I’m trying to understand the various options for doing parameter estimation on a USDE. I’m completely new to parameter estimation in SDEs, so ELI-dumb-chemist would be appreciated.

## Background

I’m trying to model a physical process using Brownian dynamics with a position-dependent diffusion tensor. I can model this as a non-diagonal Ito SDE. Both the drift and diffusion terms depend on neural networks. I can set things up in a way that guarantees that the system has a well-defined stationary distribution and obeys physical constraints, like fluctuation-dissipation relations.

My training data is a small number of long trajectories with observations at regular time intervals.

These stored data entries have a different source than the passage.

(* ===== verification/Stability.v ===== *)
(** * A leader stays leader

    Liveness.v shows that elections can succeed.  Here what comes after one: as long
    as nobody is ahead of the leader, no election timeout expires elsewhere, and the
    leader itself is not told to step down, no message, however late, and no
    callback disturbs it, and its heartbeats make followers of the others.
    Timing.v says when no election timeout expires: while heartbeats come in
    time. *)
From S2P Require Import Prelude Timers NetworkUtil Protocol Scheduler RaftActor Fsm.
From S2P Require Import ElectionSpec ElectionFacts FsmRefinement Cluster.
Local Open Scope Z_scope.

(** ** Rules *)

(** The server is not ahead of a leader of the term [t] and cannot get ahead of it
    by winning an election: a candidate that wins moves on to the next term. *)
Definition behind (t : Z) (n : Node) : Prop := n_term n <= t /\ (n_role n = candidate -> n_term n < t).

#[export] Instance behind_dec t n : Decision (behind t n).
Proof. unfold behind. apply _. Defined.

Section rules.
Context {Addr : Type} `{HE : Env, !EnvOk HE}.
Context (actor : RaftActorOptions Addr) (options : RaftFSMOptions).
Implicit Types (n : Node).

Lemma settled_behind t n m : settled n m -> behind t n -> behind t m.
Proof. intros [Ht _ Hr] [Hle Hc]. split; [lia|]. destruct Hr as [[-> _]|[-> _]]; [rewrite Ht; done|done]. Qed.

Lemma full_call_behind call t n : node_ok n -> behind t n -> behind t (full_call (Addr := Addr) options call n).2.
Proof.
  intros Hok Hb. apply (settled_behind t n); [|done]. pose proof (settled_quiet n Hok).
  apply full_call_invariant; [done|apply settled_refl].
Qed.

Lemma handle_behind event t n : node_ok n -> behind t n -> 0 <= t < uint64_max -> get_term event <= t ->
  event <> ElectionTimeoutEvent -> behind t (handle_rule actor options event n).2.
Proof.
  intros Hok Hb Ht Hle Hev. unfold handle_rule. destruct (n_blocked n); [done|]. rewrite then_snd.
  assert (behind t (catch_up (Addr := Addr) options event n).2 /\ 0 <= n_term (catch_up (Addr := Addr) options event n).2) as [Hm Hpos].
  { pose proof (ok_term n Hok) as [Hpos _]. destruct (catch_up_cases (Addr := Addr) options event n Hok) as [[_ ->]|(Hlt & _ & Hr & _ & Hm & _)]; [done|].
    split; [split; [by rewrite Hm|congruence]|rewrite Hm; lia]. }
  set (m := (catch_up options event n).2) in *. destruct event; cbn [on_event]; try done.
  - unfold on_request_vote. destruct (stale _ m); [done|]. by destruct (vote_for_leader _ _).
  - unfold on_vote_response. destruct (_ && _ && _) eqn:Hcond; [|done].
    rewrite !andb_true_iff, bool_decide_eq_true in Hcond. destruct Hcond as [[_ Hc] _].
    destruct Hm as [Hmt Hmc]. specialize (Hmc Hc). destruct (bool_decide _); [|done].
    destruct (become_leader_settled (Addr := Addr) options (node_votes ({[get_server_id (RequestVoteRes server_id term vote_granted)]} ∪ n_votes m) m))
      as (Htl & _ & _ & Hrl); [cbn; lia|done|].
    split; [rewrite Htl; cbn; lia|done].
  - unfold on_append_entries. destruct (_ && _); [|done]. unfold as_follower. destruct Hm as [Hmt Hmc]. cbn.
    destruct (n_role m) eqn:Hr; split; cbn; try done; by rewrite ?Hr.
Qed.

(** A leader of the term [t] is not moved by events of terms up to [t]. *)
Lemma leader_unmoved event n : n_role n = leader -> get_term event <= n_term n -> 0 <= n_term n ->
  n_role (handle_rule actor options event n).2 = leader /\ n_term (handle_rule actor options event n).2 = n_term n.
Proof.
  intros Hr Hle Hpos. unfold handle_rule. destruct (n_blocked n); [done|].
  unfold catch_up. rewrite (proj2 (Z.ltb_ge _ _)) by done. rewrite then_nil. destruct event; cbn [on_event]; try done.
  - unfold on_request_vote. destruct (stale _ n); [done|]. by destruct (vote_for_leader _ _).
  - unfold on_vote_response. rewrite Hr, (bool_decide_eq_false_2 (leader = candidate)), andb_false_r by done. done.
  - unfold on_append_entries. rewrite Hr, (bool_decide_eq_false_2 (leader = candidate)), andb_false_r by done. done.
  - unfold on_election_timeout. by rewrite Hr.
Qed.

(** A heartbeat of the term makes a follower of every server that is behind and
    does not itself lead the term. *)
Lemma heartbeat_follows i t n : node_ok n -> behind t n -> n_blocked n = false -> ~ (n_role n = leader /\ n_term n = t) ->
  let m := (handle_rule actor options (AppendEntriesReq i t) n).2 in n_role m = follower /\ n_term m = t.
Proof.
  intros Hok [Hle Hc] Hb Hnot. unfold handle_rule. rewrite Hb. cbv zeta. rewrite then_snd. cbn [on_event].
  destruct (catch_up_cases (Addr := Addr) options (AppendEntriesReq i t) n Hok) as [[Hge ->]|(Hlt & _ & Hr & _ & Ht & _)].
  - cbn [get_term] in Hge. assert (n_term n = t) as Ht by lia. assert (n_role n = follower) as Hr.
    { destruct (n_role n) eqn:Hr; [done| |]; [specialize (Hc eq_refl); lia|by destruct Hnot]. }
    unfold on_append_entries. cbn [snd]. by rewrite Hr, (bool_decide_eq_false_2 (follower = candidate)), andb_false_r by done.
  - set (m := (catch_up options (AppendEntriesReq i t) n).2) in *. unfold on_append_entries.
    by rewrite Hr, (bool_decide_eq_false_2 (follower = candidate)), andb_false_r by done.
Qed.
End rules.

(** ** The group *)

Section stability.
Context {T H Addr : Type} `{!EqDecision Addr} `{HE : Env} `{HS : !TimerOps T H FsmCallable}.
Context `{!TimerService T H FsmCallable}.
Context (peers : gmap Z Addr) (options : Z -> RaftFSMOptions) (fresh : T).
Context `{!EnvOk HE}.
Context (Hopt : forall i, options_ok (options i)) (Hfresh : ts_wf fresh).
Context (Hinj : forall i j to, peers !! i = Some to -> peers !! j = Some to -> i = j).

Local Abbreviation fsm := (RaftFSM T H).
Local Abbreviation cluster := (Cluster T H Addr).
Local Abbreviation inv := (inv peers).
Local Abbreviation act := (act peers options fresh).
Local Abbreviation act_all := (act_all peers options fresh).
Implicit Types (c : cluster) (i j : Z) (s : fsm) (a : Action).

(** No server and no message is ahead of a leader of the term [t]. *)
Definition undisturbed (t : Z) c : Prop :=
  map_Forall (fun _ s => behind t (view s)) (servers c) /\ Forall (fun m => get_term m.2 <= t) (sent c).

(** No timeout is handled at the others, no restart, and nobody tells server [i] to
    step down; all else may happen: messages of any age, heartbeats, and calls. *)
Definition peaceful i (ja : Z * Action) : bool :=
  match ja.2 with
  | Restart => false
  | Expire => ja.1 =? i
  | Call CallStayFollower | Call CallBlock => negb (ja.1 =? i)
  | _ => true
  end.

(** The rule of an action that runs. *)
Definition rule_of j (th : Threads Addr) a : Node -> list (FsmEffect Addr) * Node :=
  match a with
  | Deliver event => handle_rule (actor_of peers j) (options j) event
  | Expire => handle_rule (actor_of peers j) (options j) ElectionTimeoutEvent
  | Beat =>
      match executor th with
      | Beating (peer :: _) => beat_rule (actor_of peers j) peer
      | _ => fun n => ([], n)
      end
  | Call call => full_call (options j) call
  | CallStart => arm_rule
  | OpenActor => open_rule
  | Fire _ | Restart => fun n => ([], n)
  end.

Lemma act_rule earlier c j a c' : inv earlier c -> a <> Restart -> act j a c = Some (Ok c') ->
  exists s s', servers c !! j = Some s /\ enabled peers j a s c = true /\ view s' = (rule_of j (threads_of c j) a (view s)).2 /\
    servers c' = <[j := s']> (servers c).
Proof.
  intros Hinv Ha Hact. destruct (act_ok peers options fresh j a c c' Hact) as (s & es & s' & Hs & Hen & Hp & ->).
  exists s, s'. split; [done|]. split; [done|]. split; [|done].
  pose proof (inv_trigger peers earlier c j a s Hinv Hen) as Htr. pose proof (inv_server _ _ _ Hinv j s Hs) as [Hwf _ _ _].
  assert (runs_to (perform peers options fresh j (threads_of c j) a) s (rule_of j (threads_of c j) a (view s))) as (s1 & Hrun & Hv & _).
  { destruct a as [event|callable| | |call| | |]; cbn [perform enabled thread_enabled rule_of trigger_of trigger_ok] in *; [..|done].
    - apply andb_prop in Hen as [Hst%bool_decide_eq_true _]. apply handled; [done..|].
      destruct Htr as [[_ Hp']| ->]; [by destruct event|done].
    - by apply runs_ret.
    - apply handled; [done..| |done]. apply (inv_threads _ _ _ Hinv j s Hs). left. by destruct (executor _).
    - destruct (executor _) as [| |[|peer rest]]; [by apply runs_ret..|by apply send_heartbeat_runs].
    - apply api_call_runs; [done|by apply run_calls_quiet|done].
    - by apply init_follower_runs.
    - by apply runs_emit. }
  rewrite Hp in Hrun. by injection Hrun as _ <-.
Qed.

(** The node of server [j] before and after a peaceful action. *)
Lemma peaceful_rule i j th a t (n : Node) : peaceful i (j, a) = true -> node_ok n -> behind t n -> 0 <= t < uint64_max ->
  (forall e, trigger_of a = Some e -> get_term e <= t) -> a <> Deliver ElectionTimeoutEvent ->
  (j = i -> n_role n = leader /\ n_term n = t) ->
  behind t (rule_of j th a n).2 /\ (j = i -> n_role (rule_of j th a n).2 = leader /\ n_term (rule_of j th a n).2 = t).
Proof.
  intros Hpeace Hok Hb Ht Hev Hnet Hl.
  destruct a as [event|callable| | |call| | |]; cbn [rule_of peaceful fst snd trigger_of] in *; [..|done].
  - assert (get_term event <= t) as Hle by by apply Hev. split.
    + apply handle_behind; [done..|]. congruence.
    + intros [Hr <-]%Hl. apply leader_unmoved; [done..|lia].
  - by split.
  - apply Z.eqb_eq in Hpeace. destruct (Hl Hpeace) as [Hr Hterm].
    destruct (leader_unmoved (actor_of peers j) (options j) ElectionTimeoutEvent n Hr) as [Hr' Ht']; [rewrite Hterm; cbn; lia|rewrite Hterm; lia|].
    split; [|intros _; split; [done|congruence]]. split; [lia|congruence].
  - destruct (executor th) as [| |[|peer rest]]; by split.
  - split; [by apply full_call_behind|]. intros Hji. destruct (Hl Hji). destruct call; cbn in *; try done.
    all: by rewrite Hji, Z.eqb_refl in Hpeace.
  - by split.
  - by split.
Qed.

Lemma stays_leader earlier c i t j a c' : execution peers options fresh earlier c -> Z.of_nat (length earlier) < uint64_max ->
  leads c i t -> undisturbed t c -> peaceful i (j, a) = true -> act j a c = Some (Ok c') -> leads c' i t /\ undisturbed t c'.
Proof.
  intros Hex Hb (si & Hsi & Hri & Hti) [Hservers Hsent] Hpeace Hact.
  assert (inv earlier c) as Hinv by (eapply execution_inv; [done..|lia]).
  assert (a <> Restart) as Ha by by intros ->.
  destruct (act_rule earlier c j a c' Hinv Ha Hact) as (s & s' & Hs & Hen & Hv & Hnext).
  destruct (act_stepped peers options fresh Hopt earlier c j a c' Hinv Hb Ha Hact) as (s1 & o & s1' & Hst).
  destruct (inv_server _ _ _ Hinv i si Hsi) as [_ [_ [Hpos _] _] Hbound _]. cbn in Hpos. rewrite Hti in Hpos, Hbound.
  assert (forall e, a = Deliver e -> exists to, (to, e) ∈ sent c) as Hdeliver.
  { intros e ->. cbn in Hen. apply andb_prop in Hen as [_ Hen]. destruct (peers !! j) as [to|]; [|done].
    exists to. by apply bool_decide_eq_true in Hen. }
  destruct (peaceful_rule i j (threads_of c j) a t (view s)) as [Hbehind Hlead]; [done|apply (so_node _ _ (inv_server _ _ _ Hinv j s Hs))| |lia|..].
  { by apply (map_Forall_lookup_1 _ _ _ _ Hservers Hs). }
  { intros e He. destruct a as [event|callable| | |call| | |]; cbn in He; try done; injection He as <-; [|done].
    destruct (Hdeliver event eq_refl) as [to Hin]. by apply (proj1 (Forall_forall _ _) Hsent (to, event)). }
  { intros ->. destruct (Hdeliver _ eq_refl) as [to Hin]. by destruct (inv_sent _ _ _ Hinv _ _ Hin). }
  { intros ->. rewrite Hsi in Hs. by injection Hs as <-. }
  rewrite <- Hv in Hbehind, Hlead. split.
  - destruct (decide (j = i)) as [->|Hne].
    + exists s'. rewrite Hnext, lookup_insert_eq. split; [done|by apply Hlead].
    + exists si. by rewrite Hnext, lookup_insert_ne.
  - split; [rewrite Hnext; by apply map_Forall_insert_2|].
    pose proof (f_equal sent (st_next _ _ _ _ _ _ _ _ _ _ _ Hst)) as ->. cbn [sent]. apply Forall_app. split; [|done].
    apply Forall_forall. intros [to e] Hin%elem_of_sends. cbn.
    pose proof (msg_term _ _ _ _ _ _ (evo_sends _ _ _ _ (st_evolution _ _ _ _ _ _ _ _ _ _ _ Hst) to e Hin)) as Hle.
    rewrite <- (st_view _ _ _ _ _ _ _ _ _ _ _ Hst) in Hle.
    assert (s1' = s') as ->; [|destruct Hbehind; lia].
    pose proof (f_equal servers (st_next _ _ _ _ _ _ _ _ _ _ _ Hst)) as Heq. cbn in Heq. rewrite Hnext in Heq.
    apply (f_equal (lookup j)) in Heq. rewrite !lookup_insert_eq in Heq. by injection Heq.
Qed.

My questions are about parameter estimation. I’ve seen two different approaches in the documentation for DifferentialEquations.jl and DiffEqFlux.jl. I have some questions about those and how they relate to what I’ve read in other sources.

## Moment Matching

The DiffEqFlux examples all seem to use moment matching. As I understand, this involves:

- Collecting a set of real observations for many realizations of the system starting from some initial condition.
- Compute the per-timestep means and variances.
- Run a set of realizations of the model starting from the same initial condition.
- Compute the per-timestep predicted means and variances
- Construct a loss by comparing the observed to predicted means/variances.

Is that understanding correct? In my case, I don’t think this will work well, as, over time, the distribution sampled by my model tends towards a stationary distribution that is highly non-gaussian, multi-modal, etc.

## L2 Loss

The documentation page on parameter estimation has an example of using the L2 loss for parameter estimation of an SDE, but I don’t really understand how that works. The aggregate training data consists of 10,000 trajectories. The problem is formulated as an ensemble problem, solved with `num_monte=1000`

, which samples 1000 trajectories starting from the same initial condition.

What I don’t understand is what the `L2Loss`

is doing in this case. The predicted and observed trajectories have a different dimension, so it’s not clear to me what this is calculating, either conceptually or in practice. This is extended to consider first differences, but again, it’s not clear (to me) what is actually calculated.

## Pseudo Maximum Likelihood

One approach I’ve seen works roughly as follows:

- Choose a random observed trajectory. Choose a random observed time point to get y_t.
- Start an ensemble of simulations starting from x_t = y_t and propagate to the next observed time point to get \{x_{t+\Delta t}\}.
- Fit a probability distribution to \{x_{t+\Delta t}\}. For small \Delta t a multivariate gaussian is probably sufficient. For longer times, use something like KDE.
- Compute the log-likelihood of the actual observation y_{t+\Delta t} under the model.
- Average over a batch of initial y_t to get an estimate of the loss.

## Adjoints

How do the different adjoint options available for SDEs relate to these choices of loss?

## Recommendations

I guess that is all quite vague and rambling. Here is what I could use help with:

- Conceptual understanding of the different ways to do parameter estimation for SDEs.
- A better understanding of what the documented examples are doing, especially L2Loss.
- Any suggestions for a strategy for the type of problem I described using tools from the Julia ecosystem. I think the key feature is that, over time, my model relaxes towards a stationary distribution, which makes moment matching a bad choice.